Но само присутствие Анны Минцловой воздействует на Волошина, по его мнению, благотворно, и он признается в этом Маргарите:
«Я теперь чувствую такое примирение с самим собой. Я все время чувствовал на душе непримиримый грех, который давил меня: и вот, он вдруг сегодня вечером искуплен. Я не знаю как, почему, но кто-то снял его с моей души.
Нам надо всегда старшего и взрослого. В прошлом году – Екатерина Алексеевна, теперь – Анна Рудольфовна».
Волошину Минцлова раскрывает какие-то важные вещи о самом себе. Она указывает еще на одну черту Максимилиана Волошина:
«У Вас нет чувственности по отношению к женщинам. Вам совершенно все равно, с кем Вы говорите. Вы забываете о женщине. Это страшно оскорбительно. Тем более что в первый момент, когда Вы подходите, у Вас есть чувственность – и это остается в памяти.

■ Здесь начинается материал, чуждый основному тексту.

(** * Keyboard layout analyzer: scoring engine and annealing search

    A shallow embedding of [cmd/kbda/calculator.go], [cmd/kbda/types.go],
    of the search file (simulated annealing over layouts) and of the two
    replacement functions of the layout store, with the properties of the
    specification stated and settled against it, followed by further
    properties of the same code.

    Conventions of the embedding.
    - [float64] values are modelled by exact rationals [Q]; equalities
      between computed numbers are stated with [==].  Rounding, NaN,
      infinities and what a division by zero yields are outside the model.
      Where rounding decides a property of the specification, the
      statements concerned are read a second time in IEEE 754 binary64
      (module [Binary64]).
    - A Go [string] is modelled by the sequence of runes that [[]rune(s)]
      yields (strings are taken to be valid UTF-8).
    - Go [int] is [Z]; loop counters and array indices that range over the
      fixed grid are [nat].
    - Fixed-size arrays are lists; reads outside a list give the zero value,
      which the loops of the program (rows 0..2, columns 0..9) never do on
      a well-sized array.
    - Go maps are [gmap]s; [range] over a map is a fold over
      [map_to_list].  Where the order of the visit shows in the result
      ([generateRandomLayout]), the order is a parameter of the model.
    - [rand.Shuffle] is the exchange loop of Go's library, drawing from the
      same tape as [rand.Intn].
    - The global random source is an explicit tape of draws, threaded through
      the search by a state monad; [unicode.IsUpper], [unicode.ToLower] and
      [math.Exp] are the members of a class, so that what is proved holds
      for Go's own tables. *)

From Stdlib Require Import ZArith QArith Qabs Lia Lqa Floats.
From stdpp Require Import gmap strings list fin_maps sorting.

Local Open Scope Q_scope.

(** ** Numbers *)

Definition Qltb (x y : Q) : bool :=
  (Qnum x * QDen y <? Qnum y * QDen x)%Z.

(** ** Strings *)

Definition rune := N.
Definition gostring := list rune.

(** [str "ab"] is the Go string literal ["ab"]. *)
Fixpoint str (s : string) : gostring :=
  match s with
  | EmptyString => []
  | String a s' => Ascii.N_of_ascii a :: str s'
  end.

(** ** types.go *)

Record LanguageData := {
  Language : gostring;
  Characters : gmap gostring Q;
  Bigrams : gmap gostring Q
}.

Record BigramIndividualCoeff := {
  Pos1 : Z;
  Pos2 : Z;
  Coeff : Q
}.

(** The weights read by the scoring engine.  The legacy fields of the Go
    struct that no modelled function reads (Effort, HandSwitch, SameFinger,
    SameFingerJump, Inroll, Outroll, MaxRowEffort1..3, RowPenalty1..3) are
    left out. *)
Record WeightConfig := {
  wSHB : Q; wSFB : Q; wHVB : Q; wFVB : Q; wHDB : Q; wFDB : Q; wHFB : Q;
  wHSB : Q; wFSB : Q; wLSB : Q; wSRB : Q; wAFI : Q; wAFO : Q;
  wHDI : Q; wFDI : Q;
  D18 : Q; D27 : Q; D36 : Q; D45 : Q;
  HSBStrictMode : Z; FSBStrictMode : Z; LSBStrictMode : Z;
  TotalEffortNorm : Q
}.

Record KeyboardConfig := {
  EffortMatrix : list (list Q);
  FixedPositions : list (list gostring);
  MaxFingerEfforts : list Q;
  FingerEffortPenalties : list Q;
  MaxRowEfforts : list Q;
  RowEffortPenalties : list Q;
  Weights : WeightConfig;
  BigramIndividualCoeffs : list BigramIndividualCoeff
}.

Record Layout := {
  Name : gostring;
  Keys : list (list gostring);
  PreComments : list gostring;
  PostComments : list gostring
}.

Record BigramAnalysis := {
  SHB : Q; SFB : Q; HVB : Q; FVB : Q; HDB : Q; FDB : Q; HFB : Q;
  HSB : Q; FSB : Q; LSB : Q; SRB : Q; AFI : Q; AFO : Q;
  HSB2 : Q; FSB2 : Q; LSB2 : Q; SKB : Q; TIB : Q
}.

(** [LayoutIndex] and the back pointer [Config] of the Go struct are set and
    read by the command shell only and are left out. *)
Record LayoutAnalysis := {
  LayoutName : gostring;
  TotalEffort : Q;
  EffortByRow : list Q;
  EffortByFinger : list Q;
  EffortByHalf : list Q;
  Bigram : BigramAnalysis;
  HDI : Q;
  FDI : Q;
  MEP : Q;
  WeightedScore : Q
}.

(** Array reads: [a[i]] on a float array, [m[row][col]] on a grid. *)
Definition at_ (a : list Q) (i : nat) : Q := default 0 (a !! i).

Definition grid {A} (d : A) (m : list (list A)) (row col : nat) : A :=
  default d (m !! row ≫= fun r => r !! col).

Definition key (l : Layout) (row col : nat) : gostring := grid [] (Keys l) row col.

(** [a[i] += x] *)
Definition bump (a : list Q) (i : nat) (x : Q) : list Q := <[i := at_ a i + x]> a.

(** The grid positions in the order of the nested [for row... for col...] loops. *)
Definition positions : list (nat * nat) :=
  r ← seq 0 3; c ← seq 0 10; [(r, c)].

(** ** calculator.go: topology *)

Definition fingerMap : list nat := [0; 1; 2; 3; 3; 4; 4; 5; 6; 7]%nat.

Definition getFingerForKey (row col : nat) : nat := default 0%nat (fingerMap !! col).

Definition getHalf (col : nat) : nat := if (col <? 5)%nat then 0%nat else 1%nat.

Definition abs (x : Z) : Z := if (x <? 0)%Z then (- x)%Z else x.

(** ** calculator.go: AnalyzeLayout *)

(** The inverse index character -> (row, col): a later cell in row-major
    order overwrites an earlier one holding the same string. *)
Definition buildKeyPos (layout : Layout) : gmap gostring (nat * nat) :=
  foldl (fun m '(row, col) =>
           let k := key layout row col in
           if decide (k = []) then m else <[k := (row, col)]> m)
        ∅ positions.

(** Field updates of [LayoutAnalysis] ([analysis.F = v]). *)
Definition set_TotalEffort (v : Q) (a : LayoutAnalysis) : LayoutAnalysis :=
  {| LayoutName := LayoutName a; TotalEffort := v; EffortByRow := EffortByRow a;
     EffortByFinger := EffortByFinger a; EffortByHalf := EffortByHalf a;
     Bigram := Bigram a; HDI := HDI a; FDI := FDI a; MEP := MEP a;
     WeightedScore := WeightedScore a |}.

Definition set_EffortByRow (v : list Q) (a : LayoutAnalysis) : LayoutAnalysis :=
  {| LayoutName := LayoutName a; TotalEffort := TotalEffort a; EffortByRow := v;
     EffortByFinger := EffortByFinger a; EffortByHalf := EffortByHalf a;
     Bigram := Bigram a; HDI := HDI a; FDI := FDI a; MEP := MEP a;
     WeightedScore := WeightedScore a |}.

Definition set_EffortByFinger (v : list Q) (a : LayoutAnalysis) : LayoutAnalysis :=
  {| LayoutName := LayoutName a; TotalEffort := TotalEffort a; EffortByRow := EffortByRow a;
     EffortByFinger := v; EffortByHalf := EffortByHalf a;
     Bigram := Bigram a; HDI := HDI a; FDI := FDI a; MEP := MEP a;
     WeightedScore := WeightedScore a |}.

Definition set_EffortByHalf (v : list Q) (a : LayoutAnalysis) : LayoutAnalysis :=
  {| LayoutName := LayoutName a; TotalEffort := TotalEffort a; EffortByRow := EffortByRow a;
     EffortByFinger := EffortByFinger a; EffortByHalf := v;
     Bigram := Bigram a; HDI := HDI a; FDI := FDI a; MEP := MEP a;
     WeightedScore := WeightedScore a |}.

Definition set_Bigram (v : BigramAnalysis) (a : LayoutAnalysis) : LayoutAnalysis :=
  {| LayoutName := LayoutName a; TotalEffort := TotalEffort a; EffortByRow := EffortByRow a;
     EffortByFinger := EffortByFinger a; EffortByHalf := EffortByHalf a;
     Bigram := v; HDI := HDI a; FDI := FDI a; MEP := MEP a;
     WeightedScore := WeightedScore a |}.

Definition set_HDI (v : Q) (a : LayoutAnalysis) : LayoutAnalysis :=
  {| LayoutName := LayoutName a; TotalEffort := TotalEffort a; EffortByRow := EffortByRow a;
     EffortByFinger := EffortByFinger a; EffortByHalf := EffortByHalf a;
     Bigram := Bigram a; HDI := v; FDI := FDI a; MEP := MEP a;
     WeightedScore := WeightedScore a |}.

Definition set_FDI (v : Q) (a : LayoutAnalysis) : LayoutAnalysis :=
  {| LayoutName := LayoutName a; TotalEffort := TotalEffort a; EffortByRow := EffortByRow a;
     EffortByFinger := EffortByFinger a; EffortByHalf := EffortByHalf a;
     Bigram := Bigram a; HDI := HDI a; FDI := v; MEP := MEP a;
     WeightedScore := WeightedScore a |}.

Definition set_MEP (v : Q) (a : LayoutAnalysis) : LayoutAnalysis :=
  {| LayoutName := LayoutName a; TotalEffort := TotalEffort a; EffortByRow := EffortByRow a;
     EffortByFinger := EffortByFinger a; EffortByHalf := EffortByHalf a;
     Bigram := Bigram a; HDI := HDI a; FDI := FDI a; MEP := v;
     WeightedScore := WeightedScore a |}.

Definition set_WeightedScore (v : Q) (a : LayoutAnalysis) : LayoutAnalysis :=
  {| LayoutName := LayoutName a; TotalEffort := TotalEffort a; EffortByRow := EffortByRow a;
     EffortByFinger := EffortByFinger a; EffortByHalf := EffortByHalf a;
     Bigram := Bigram a; HDI := HDI a; FDI := FDI a; MEP := MEP a;
     WeightedScore := v |}.

(** *** calculateEffort *)

(** First loop: [totalEffort] and [totalFreq] over the characters that
    have a position. *)
Definition effortTotals (config : KeyboardConfig) (keyPos : gmap gostring (nat * nat))
    (chars : list (gostring * Q)) : Q * Q :=
  foldl (fun '(totalEffort, totalFreq) '(char, freq) =>
           match keyPos !! char with
           | None => (totalEffort, totalFreq)
           | Some (row, col) =>
               (totalEffort + grid 0 (EffortMatrix config) row col * freq,
                totalFreq + freq)
           end) (0, 0) chars.

Definition uniformEffort (config : KeyboardConfig) : Q :=
  foldl (fun u '(row, col) => u + grid 0 (EffortMatrix config) row col) 0 positions / 30.

(** Second to fourth loop: frequency mass per row, finger and half.  (The
    Go code also accumulates [rowTotalEfforts], which nothing reads.) *)
Definition rowTotalFreqs (keyPos : gmap gostring (nat * nat))
    (chars : list (gostring * Q)) : list Q :=
  foldl (fun acc '(char, freq) =>
           match keyPos !! char with
           | None => acc
           | Some (row, col) => bump acc row freq
           end) (replicate 3 0) chars.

Вы, может быть, мои слова через полчаса и забудете, но я знаю наверно, что, когда будет нужно, Вы их вспомните, и потому говорю Вам».
Так, она подводит поэта и художника к тому, что Маргоря не только отвлеченный идеал, но и земное создание, которое жаждет земных чувств…
(Из дневника Волошина)
4 июня
Только что проводил Анну Рудольфовну в Лондон и Маргариту Васильевну в Цюрих.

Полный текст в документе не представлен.